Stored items
'''

(** * UE4Workspace/object/socket.py: sockets between the tool and the engine

    A shallow embedding of the socket operators of [socket.py]: the attach
    availability check, the copy operator that serialises the sockets of an
    armature into the engine's clipboard text, the [SocketObject] record
    builder and the paste operator that parses that text back into scene
    objects.

    Conventions of the embedding.
    - A Python [str] is a [string] whose characters are the code points
      0..255; the string methods below follow CPython on those code points.
    - A Python [float] is a binary64 [float] of the kernel.  [float(str)] and
      the formatting of a float are builtins that the file takes as an
      interface ([PyFloatText]); so are the matrix routines of [mathutils]
      ([Mathutils]).
    - An exception is a value [Raise e]; every operator returns the scene it
      leaves behind together with its result or the exception it raised.
    - Scene objects are referred to by their position in the store
      [objects], which stands for the identity of the object: two references
      are the same object ([is]) when the positions agree.  A new object is
      put last in the store under the name it was asked for; the order in
      which the host lists its objects and the suffix it gives a name that
      is taken are not part of the embedding. *)

From Stdlib Require Import Ascii Floats.
From stdpp Require Import gmap strings list fin_maps pretty.

(** ** Python's string methods *)

Module PyStr.

Definition code (c : ascii) : nat := nat_of_ascii c.

(** [str.isspace] on one character (code points below 256). *)
Definition isspace (c : ascii) : bool :=
  let n := code c in
  ((9 <=? n) && (n <=? 13)) || ((28 <=? n) && (n <=? 32))
  || (n =? 133) || (n =? 160).

(** The line boundaries of [str.splitlines] (code points below 256). *)
Definition is_linebreak (c : ascii) : bool :=
  let n := code c in
  ((10 <=? n) && (n <=? 13)) || ((28 <=? n) && (n <=? 30)) || (n =? 133).

Fixpoint member (chars : string) (c : ascii) : bool :=
  match chars with
  | String c' chars' => Ascii.eqb c c' || member chars' c
  | EmptyString => false
  end.

Fixpoint lstrip_with (p : ascii -> bool) (s : string) : string :=
  match s with
  | String c s' => if p c then lstrip_with p s' else s
  | EmptyString => EmptyString
  end.

Definition rstrip_with (p : ascii -> bool) (s : string) : string :=
  String.rev (lstrip_with p (String.rev s)).

(** [s.strip()] *)
Definition strip (s : string) : string :=
  rstrip_with isspace (lstrip_with isspace s).

(** [s.strip(chars)] *)
Definition strip_chars (chars s : string) : string :=
  rstrip_with (member chars) (lstrip_with (member chars) s).

(** [s.startswith(p)] *)
Definition startswith (s p : string) : bool := String.prefix p s.

(** [sub in s] *)
Fixpoint contains (sub s : string) : bool :=
  String.prefix sub s
  || match s with
     | String _ s' => contains sub s'
     | EmptyString => false
     end.

(** [s.splitlines()]: a carriage return followed by a line feed is one
    boundary, and no empty last line is produced. *)
Fixpoint splitlines (s : string) : list string :=
  match s with
  | EmptyString => []
  | String c s' =>
      if is_linebreak c then
        "" :: match s' with
              | String c' s'' =>
                  if Ascii.eqb c "013" && Ascii.eqb c' "010"
                  then splitlines s'' else splitlines s'
              | EmptyString => []
              end
      else match splitlines s' with
           | l :: ls => String c l :: ls
           | [] => [String c ""]
           end
  end.

(** [s.split(sep)] for a one-character separator. *)
Fixpoint split (sep : ascii) (s : string) : list string :=
  match s with
  | EmptyString => [""]
  | String c s' =>
      if Ascii.eqb c sep then "" :: split sep s'
      else match split sep s' with
           | l :: ls => String c l :: ls
           | [] => [String c ""]
           end
  end.

(** [s.split(sep, 1)]: cut at the first separator, if there is one. *)
Fixpoint split1 (sep : ascii) (s : string) : list string :=
  match s with
  | EmptyString => [""]
  | String c s' =>
      if Ascii.eqb c sep then [""; s']
      else match split1 sep s' with
           | l :: ls => String c l :: ls
           | [] => [String c ""]
           end
  end.
(** * Kyakuhon Text Formatter (ktf.py): from the text file to the tagged,
    blank-separated lines.

    A shallow embedding of [ktf.py] up to the renderer: the enumerations and
    [message], [load_text_file], [text_preprocessor],
    [add_attribute_to_line], [fix_line_breaks] and the part of [ktf] that
    chains them, together with the properties stated about them.  The file
    system is a parameter; [format_to_docx] and the saving of the document
    are calls into python-docx and are not part of the model.

    Python's [str] is a sequence of Unicode code points, so a string is a list
    of code points here, not a list of bytes: [.] in a pattern, [str.strip]
    and the glyph tests of the source all work per code point. *)

From Stdlib Require Import List Bool Arith NArith ZArith Lia.
From Stdlib Require String Ascii.
Import ListNotations.

(** ** Strings *)

Definition char := N.
Definition str := list char.

Definition char_eqb (a b : char) : bool := N.eqb a b.

Fixpoint str_eqb (a b : str) : bool :=
  match a, b with
  | [], [] => true
  | x :: a', y :: b' => char_eqb x y && str_eqb a' b'
  | _, _ => false
  end.

(** The glyphs the source names. *)
Definition LF : char := 0x0A%N.
Definition TAB : char := 0x09%N.
Definition CR : char := 0x0D%N.
Definition SPACE : char := 0x20%N.
Definition IDEOGRAPHIC_SPACE : char := 0x3000%N.   (* the fullwidth space *)
Definition WHITE_CIRCLE : char := 0x25CB%N.        (* ○ *)
Definition WHITE_SQUARE : char := 0x25A1%N.        (* □ *)
Definition LEFT_CORNER_BRACKET : char := 0x300C%N. (* 「 *)
Definition RIGHT_CORNER_BRACKET : char := 0x300D%N. (* 」 *)
Definition MULTIPLICATION_SIGN : char := 0xD7%N.   (* × *)
Definition LEFT_LENTICULAR : char := 0x3010%N.     (* 【 *)
Definition RIGHT_LENTICULAR : char := 0x3011%N.    (* 】 *)

(** Unicode whitespace as CPython decides it ([Py_UNICODE_ISSPACE]): the test
    behind both [str.strip()] without argument and [\s] in a [str] pattern. *)
Definition isspace (c : char) : bool :=
  ((0x09 <=? c) && (c <=? 0x0D) ||
   (0x1C <=? c) && (c <=? 0x20) ||
   (c =? 0x85) || (c =? 0xA0) || (c =? 0x1680) ||
   (0x2000 <=? c) && (c <=? 0x200A) ||
   (c =? 0x2028) || (c =? 0x2029) || (c =? 0x202F) || (c =? 0x205F) ||
   (c =? 0x3000))%N.
(* ===== verification/SortedVec.v ===== *)
(** Small sorted vectors (snapshot.rs, [Small<T>]): Rust's [Ord] as a type
    class, [binary_search_by] as the standard library implements it, and the
    four copy-on-write helpers built on it, with their abstraction to finite
    maps and sets. *)
From S2P Require Import Prelude.

(** * Rust's [Ord] *)

Create HintDb registry.

Class RustOrd (K : Type) := cmp : K → K → comparison.
#[export] Hint Mode RustOrd ! : typeclass_instances.

Class RustOrdLaws (K : Type) `{RustOrd K} := {
  cmp_eq : ∀ a b : K, cmp a b = Eq ↔ a = b;
  cmp_antisym : ∀ a b : K, cmp b a = CompOpp (cmp a b);
  cmp_lt_trans : ∀ a b c : K, cmp a b = Lt → cmp b c = Lt → cmp a c = Lt;
}.
#[export] Hint Mode RustOrdLaws ! - : typeclass_instances.

Definition klt `{RustOrd K} (a b : K) : Prop := cmp a b = Lt.
Definition kle `{RustOrd K} (a b : K) : Prop := cmp a b ≠ Gt.
#[export] Instance klt_dec `{RustOrd K} (a b : K) : Decision (klt a b).
Proof. unfold klt. solve_decision. Defined.
#[export] Instance kle_dec `{RustOrd K} (a b : K) : Decision (kle a b).
Proof. unfold kle. solve_decision. Defined.

#[export] Instance Z_ord : RustOrd Z := Z.compare.
#[export] Instance string_ord : RustOrd string := String.compare.
#[export] Instance pair_ord `{RustOrd A, RustOrd B} : RustOrd (A * B) := λ x y,
  match cmp x.1 y.1 with Eq => cmp x.2 y.2 | c => c end.

#[export] Instance Z_ord_laws : RustOrdLaws Z.
Proof.
  split; unfold cmp, Z_ord.
  - apply Z.compare_eq_iff.
  - intros. apply Z.compare_antisym.
  - intros a b c. rewrite !Z.compare_lt_iff. lia.
Qed.
(* ===== verification/Json.v ===== *)
(** JSON values as [serde_json] holds them with [preserve_order]: objects are
    insertion-ordered maps whose equality ignores the order. *)
From S2P Require Import Prelude SortedVec RustStr.

Local Open Scope Z_scope.

Inductive Number :=
| PosInt (n : Z)
| NegInt (n : Z)
| Float (bits : Z).
#[export] Instance Number_eq_dec : EqDecision Number.
Proof. solve_decision. Defined.

Inductive Value :=
| VNull
| VBool (b : bool)
| VNumber (n : Number)
| VString (s : string)
| VArray (l : list Value)
| VObject (m : list (string * Value)).

Abbreviation Map := (list (string * Value)).

(** * Object operations ([serde_json::Map] over [IndexMap]) *)

Fixpoint map_get (k : string) (m : Map) : option Value :=
  match m with
  | [] => None
  | (k', v) :: m => if decide (k = k') then Some v else map_get k m
  end.

(** [insert]: in place when the key exists, at the end otherwise. *)
Fixpoint map_insert (k : string) (v : Value) (m : Map) : Map :=
  match m with
  | [] => [(k, v)]
  | (k', v') :: m => if decide (k = k') then (k, v) :: m else (k', v') :: map_insert k v m
  end.

Definition map_extend (m n : Map) : Map := foldl (λ acc '(k, v), map_insert k v acc) m n.

(** [remove] is [swap_remove]: the last entry takes the removed one's place. *)
Fixpoint map_swap_remove (k : string) (m : Map) : Map :=
  match m with
  | [] => []
  | (k', v') :: m =>
      if decide (k = k') then
        match last m with Some e => e :: removelast m | None => [] end
      else (k', v') :: map_swap_remove k m
  end.

(** * Accessors *)

Definition get (k : string) (v : Value) : option Value :=
  match v with VObject m => map_get k m | _ => None end.
Definition as_str (v : Value) : option string :=
  match v with VString s => Some s | _ => None end.
Definition as_object (v : Value) : option Map :=
  match v with VObject m => Some m | _ => None end.
Definition as_array (v : Value) : option (list Value) :=
  match v with VArray l => Some l | _ => None end.
Definition is_null (v : Value) : bool := match v with VNull => true | _ => false end.
Definition is_object (v : Value) : bool := match v with VObject _ => true | _ => false end.
Definition as_i64 (v : Value) : option Z :=
  match v with
  | VNumber (PosInt n) => if bool_decide (n < 2 ^ 63) then Some n else None
  | VNumber (NegInt n) => Some n
  | _ => None
  end.
Definition as_u64 (v : Value) : option Z := match v with VNumber (PosInt n) => Some n | _ => None end.
Definition as_bool (v : Value) : option bool := match v with VBool b => Some b | _ => None end.

(** * Equality: [IndexMap] compares as a map, everything else structurally *)

(** Floats are finite: they are equal when their bits are, or both are zeros. *)
Definition is_zero_bits (bits : Z) : bool := bool_decide (Z.land bits (2 ^ 63 - 1) = 0).
Definition number_eqb (a b : Number) : bool :=
  match a, b with
  | Float x, Float y => bool_decide (x = y) || is_zero_bits x && is_zero_bits y
  | _, _ => bool_decide (a = b)
  end.

Fixpoint value_eqb (a b : Value) : bool :=
  match a, b with
  | VNull, VNull => true
  | VBool x, VBool y => bool_decide (x = y)
  | VNumber x, VNumber y => number_eqb x y
  | VString x, VString y => bool_decide (x = y)
  | VArray l, VArray k =>
      (fix go (l k : list Value) : bool :=
         match l, k with
         | [], [] => true
         | x :: l, y :: k => value_eqb x y && go l k
         | _, _ => false
         end) l k
  | VObject m, VObject n =>
      bool_decide (length m = length n) &&
      (fix go (m : Map) : bool :=
         match m with
         | [] => true
         | (k, v) :: m =>
             match map_get k n with Some w => value_eqb v w | None => false end && go m
         end) m
  | _, _ => false
  end.

Definition opt_value_eqb (a b : option Value) : bool :=
  match a, b with
  | None, None => true
  | Some a, Some b => value_eqb a b
  | _, _ => false
  end.

(** Decidable (syntactic) equality, for records that hold values. *)
#[export] Instance Value_eq_dec : EqDecision Value.
Proof.
  refine (fix go (a b : Value) : {a = b} + {a ≠ b} :=
    match a, b with
    | VNull, VNull => left eq_refl
    | VBool x, VBool y => cast_if (decide (x = y))
    | VNumber x, VNumber y => cast_if (decide (x = y))
    | VString x, VString y => cast_if (decide (x = y))
    | VArray l, VArray k => cast_if (@list_eq_dec _ go l k)
    | VObject m, VObject n =>
        cast_if (@list_eq_dec _ (λ p q : string * Value,
          match p, q with
          | (a, v), (b, w) => cast_if_and (decide (a = b)) (go v w)
          end) m n)
    | _, _ => right _
    end); clear go; abstract congruence.
Defined.

(** * Lemmas *)

Lemma map_get_app k m n : map_get k (m ++ n) = match map_get k m with Some v => Some v | None => map_get k n end.
Proof. induction m as [|[k' v] m IH]; [done|]. cbn. by destruct (decide _). Qed.
Lemma map_get_insert k k' v m :
  map_get k (map_insert k' v m) = if decide (k = k') then Some v else map_get k m.
Proof.
  induction m as [|[k1 v1] m IH]; simpl.
  - by repeat case_decide.
  - destruct (decide (k' = k1)) as [->|Hne]; simpl.
    + by repeat case_decide.
    + destruct (decide (k = k1)) as [->|].
      * by rewrite decide_False.
      * apply IH.
Qed.

Lemma map_get_extend k m n :
  map_get k (map_extend m n) =
  match map_get k (reverse n) with Some v => Some v | None => map_get k m end.
Proof.
  unfold map_extend. revert m. induction n as [|[k1 v1] n IH] using rev_ind; intros m; simpl; [done|].
  rewrite foldl_app, reverse_app; simpl. rewrite map_get_insert.
  case_decide; [done|]. apply IH.
Qed.

Section value_ind.
Context (P : Value → Prop).
Context (Hatom : ∀ v, match v with VArray _ | VObject _ => False | _ => True end → P v).
Context (Harray : ∀ l, Forall P l → P (VArray l)).
Context (Hobject : ∀ o : Map, Forall (λ e, P e.2) o → P (VObject o)).
(** Induction through the lists of a document. *)
Fixpoint value_nested_ind (v : Value) : P v :=
  match v with
  | VArray l => Harray l ((fix go l : Forall P l :=
      match l with [] => List.Forall_nil P | x :: l => List.Forall_cons P x l (value_nested_ind x) (go l) end) l)
  | VObject o => Hobject o ((fix go o : Forall (λ e, P e.2) o :=
      match o with [] => List.Forall_nil _ | (k, x) :: o => List.Forall_cons _ (k, x) o (value_nested_ind x) (go o) end) o)
  | VNull => Hatom VNull I | VBool b => Hatom (VBool b) I | VNumber n => Hatom (VNumber n) I | VString s => Hatom (VString s) I
  end.
End value_ind.

(** Objects as [IndexMap] holds them: no key twice. *)
Fixpoint value_wf (v : Value) : Prop :=
  match v with
  | VArray l => foldr (λ x P, value_wf x ∧ P) True l
  | VObject o => NoDup o.*1 ∧ foldr (λ e P, match e with (_, x) => value_wf x ∧ P end) True o
  | _ => True
  end.

Lemma number_eqb_refl n : number_eqb n n = true.
Proof. destruct n; cbn; repeat rewrite bool_decide_eq_true_2 by done; done. Qed.
Lemma map_get_unique k x (o : Map) : NoDup o.*1 → (k, x) ∈ o → map_get k o = Some x.
Proof.
  induction o as [|[k' y] o IH]; cbn [map_get fmap list_fmap fst]; [by intros _ ?%not_elem_of_nil|].
  intros [Hni Hnd]%NoDup_cons [[= -> ->]|Hx]%elem_of_cons; [by rewrite decide_True|]. rewrite decide_False; [by apply IH|].
  intros ->. apply Hni. apply list_elem_of_fmap. by exists (k', x).
Qed.
Lemma value_eqb_refl v : value_wf v → value_eqb v v = true.
Proof.
  induction v as [v Hv|l IH|o IH] using value_nested_ind; cbn [value_wf].
  - destruct v; try done; intros _; cbn; [by apply bool_decide_eq_true_2|apply number_eqb_refl|by apply bool_decide_eq_true_2].
  - cbn [value_eqb]. induction IH as [|x l Hx _ IHl]; [done|]. cbn. intros [Hwx Hwl]. rewrite Hx by done. by apply IHl.
  - intros [Hnd Hwf]. cbn [value_eqb]. rewrite bool_decide_eq_true_2 by done. cbn [andb].
    assert (∀ e, e ∈ o → map_get e.1 o = Some e.2) as Hget by (intros [k x] He; by apply map_get_unique).
    assert (Forall (λ e, map_get e.1 o = Some e.2 ∧ value_eqb e.2 e.2 = true) o) as Hall.
    { apply Forall_forall. intros [k x] He. split; [by apply Hget|]. apply (proj1 (Forall_forall _ _) IH (k, x) He).
      clear -Hwf He. induction o as [|[k' y] o IH]; [by apply not_elem_of_nil in He|]. cbn in Hwf. destruct Hwf.
      apply elem_of_cons in He as [[= -> ->]|He]; [done|by apply IH]. }
    clear IH Hwf Hget Hnd. revert Hall. generalize o at 1 3 as n. intros n. induction o as [|[k x] o IHo]; [done|].
    intros [[Hk Hx] Ho]%Forall_cons. cbn in Hk, Hx. rewrite Hk, Hx. by apply IHo.
Qed.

'''

Exercise description -> The answer should consist of the lines from the first line of the entries through the line with "From stdpp Require", copied exactly.

Task answer ->
(** * UE4Workspace/object/socket.py: sockets between the tool and the engine

    A shallow embedding of the socket operators of [socket.py]: the attach
    availability check, the copy operator that serialises the sockets of an
    armature into the engine's clipboard text, the [SocketObject] record
    builder and the paste operator that parses that text back into scene
    objects.

    Conventions of the embedding.
    - A Python [str] is a [string] whose characters are the code points
      0..255; the string methods below follow CPython on those code points.
    - A Python [float] is a binary64 [float] of the kernel.  [float(str)] and
      the formatting of a float are builtins that the file takes as an
      interface ([PyFloatText]); so are the matrix routines of [mathutils]
      ([Mathutils]).
    - An exception is a value [Raise e]; every operator returns the scene it
      leaves behind together with its result or the exception it raised.
    - Scene objects are referred to by their position in the store
      [objects], which stands for the identity of the object: two references
      are the same object ([is]) when the positions agree.  A new object is
      put last in the store under the name it was asked for; the order in
      which the host lists its objects and the suffix it gives a name that
      is taken are not part of the embedding. *)

From Stdlib Require Import Ascii Floats.
From stdpp Require Import gmap strings list fin_maps pretty.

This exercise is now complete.